My contributed pictures for the Imaginary / NIMS exhibition at ICM Seoul 2014
Some of my pictures were chosen by the Imaginary team to be displayed at their ICM exhibition in Seoul.
You can view them here, with the associated explanation. Those pictures were only part of the set of displayed pictures by other contributors.
Apophysis
In 1988, Michael Barnsley developped the theory of Iterated Function Systems (IFS in short), a way of describing and generating fractals well suited for programming. The functions used were all affine transforms, and can generate objects like ferns, Sierpinski gaskets… Apophysis (www. aphophysis.org) is a computer program, initiated by Scott Draves, which generalize IFS by using non linear functions instead of affine ones. Apophysis interface is quite complete and user friendly, allowing easy and fast experiments. This program is a good illustration of what experimental mathematics can offer : fast tests, large universe of possibilities.
Cardioidal Variation
The cardioid is a very current curve which can be generated in a lot of different ways : rolling a coin around another one, by reflection of sunlight into a milk pan (may be the first encounter with a not simple mathematical object for children) Pedoe method defines it as the envelop of a set of circles.If you rotate those circles in order to produce a 3dimensionnal object, and if you try different ways to control this rotation, you can produce an infinity of very appealing structures, like this one, which inspired british milliner Gabriela Ligenza for creating the first line of 3d printed hat
<a href=”http://archive. bridgesmathart.org/2014/bridges2014-349.pdf “>This paper</a> contains some more explanations and examples.

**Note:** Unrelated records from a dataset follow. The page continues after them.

Lemma visit_call_static_or_frag_witness :
  GLSL.visit_call Shader.paren Shader.compile Shader.ir None
    (LiteralNode None 1) []
  = GLSL.Raise (GLSL.Message "error: GLSL backend is not higher-order")
  ∧ GLSL.visit_call Shader.paren Shader.compile Shader.ir None
      (LookupNode None "frag") []
    = GLSL.Raise (GLSL.Exception TypeError)
  ∧ GLSL.visit_call Shader.paren Shader.compile Shader.ir None
      (LookupNode None "frag") [LiteralNode None 1]
    = GLSL.Raise (GLSL.Message "error: non-quote used with frag")
  ∧ GLSL.visit_call Shader.paren Shader.compile Shader.ir None
      (LookupNode None "frag") [QuoteNode (Some 0) (LiteralNode None 1) "s"]
    = GLSL.Return "".
Proof.
  split_and!.
  - apply (proj1 (visit_call_static_or_frag Shader.paren Shader.compile
                    Shader.ir None (LiteralNode None 1) [])).
    discriminate.
  - apply (proj2 (visit_call_static_or_frag Shader.paren Shader.compile
                    Shader.ir None (LookupNode None "frag") []) None eq_refl).
  - apply (proj2 (visit_call_static_or_frag Shader.paren Shader.compile
                    Shader.ir None (LookupNode None "frag")
                    [LiteralNode None 1]) None eq_refl).
  - apply (proj2 (visit_call_static_or_frag Shader.paren Shader.compile
                    Shader.ir None (LookupNode None "frag")
                    [QuoteNode (Some 0) (LiteralNode None 1) "s"]) None eq_refl);
      reflexivity.
Defined.

(** ** Auto-persist, read by read *)

(** X21.  Auto-persist, read by read, with [in] as JavaScript has it.  For
    a read whose captured environment is [env]: when the name is a property
    of [env.externs], own or inherited from [Object.prototype], or its stage
    distance is 0, the pass returns the node as it is and leaves the table
    alone; when the name is no property of [env.externs] and its stage
    distance is k > 0 the pass returns what the elaborator makes of a
    persist escape with count k around a read of the same name, and the
    elaborated node is that escape with fresh identities.  Over an
    elaborated tree whose reads are of names declared external, or of names
    that objects do not inherit and that some stage binds, the result is, up
    to the fresh identities, the tree in which every read has been rewritten
    by the rule of section 4.1 and nothing else has changed. *)
Theorem auto_persist_rule_for_plain_names {Ty} (check : TypeCheck Ty)
    (tt : TypeTable Ty) :
  (∀ i x env, env_at tt i = Some env →
     (js_in x (externs env) ∨ stage_distance env x = Some 0 →
        desugar_cross_stage check (LookupNode i x) tt = OK (LookupNode i x, tt))
     ∧ (∀ k, ¬ js_in x (externs env) → stage_distance env x = Some k → 0 < k →
          desugar_cross_stage check (LookupNode i x) tt
          = elaborate_subtree (persist_escape x k) env check tt
          ∧ ∀ r tt', elaborate_subtree (persist_escape x k) env check tt
                       = OK (r, tt') →
              r = EscapeNode (Some (length tt)) "persist"
                    (LookupNode (Some (S (length tt))) x) (Some k)))
  ∧ (∀ tree tree' tt', ids_below (length tt) tree →
       Forall (plain_read tt) (nodes tree) →
       desugar_cross_stage check tree tt = OK (tree', tt') →
       erase_from (length tt) tree' = auto_persist tt tree).
Proof.
  split.
  - intros i x env Henv. split.
    + by apply desugar_lookup_unchanged.
    + intros k Hne Hd Hk. split.
      * by apply desugar_lookup_persist.
      * intros r tt' Hel. by apply elaborate_subtree_inv in Hel as [-> _].
  - intros tree tree' tt'. apply desugar_cross_stage_refines.
Qed.

Lemma auto_persist_rule_for_plain_names_witness :
  desugar_cross_stage Sample.check_int Sample.quote_tree Sample.quote_table
    = OK (Sample.quote_tree_desugared, Sample.quote_table_desugared)
  ∧ erase_from (length Sample.quote_table) Sample.quote_tree_desugared
    = auto_persist Sample.quote_table Sample.quote_tree.
Proof.
  split; [vm_compute; reflexivity|].
  apply (proj2 (auto_persist_rule_for_plain_names Sample.check_int
                  Sample.quote_table)
           Sample.quote_tree Sample.quote_tree_desugared
           Sample.quote_table_desugared).
  - ids_below_by_computation.
  - simpl.
    repeat (apply Forall_cons; split;
            [intros i x env Heq Henv;
             first [discriminate Heq
                   |injection Heq as <- <-; injection Henv as <-;
                    right; split; [compute_done|vm_compute; eauto]]|]).
    apply Forall_nil_2.
  - vm_compute. reflexivity.
Defined.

Compound of five quasi hamiltonian circuits on a truncated icosidodecahedron
It is know, that every archimedean solid has an hamiltonian circuit relying al of its vertices.
It is not so easy to find one of those circuits when your are more a computer scientist than a mathematician !
I just succeeded in finding a 104 vertices path on a truncated icosidodecahedron (instead of 120)
i then connected those 104 points with a curved line, and duplicated five time this path, with the same transformations that produces the compound of five tetrahedra from a single initial .
The last trick was to rotate the structure in order to hide the less symetric parts.
Mathematics can be beautiful, even if not perfect.
Doyle Spiral
Doyle Spirals are a particular case of circle packing: each circle is surrounded with 6 tangent circles. When the parameters are well chosen (and this is the hard stuff), this circle packing can tile the plane. Applying to this tiling geometric transformations preserving the tangency property, one can create elegant patterns. This work was initiated while looking at the beautiful and challenging images created by Jos Leys.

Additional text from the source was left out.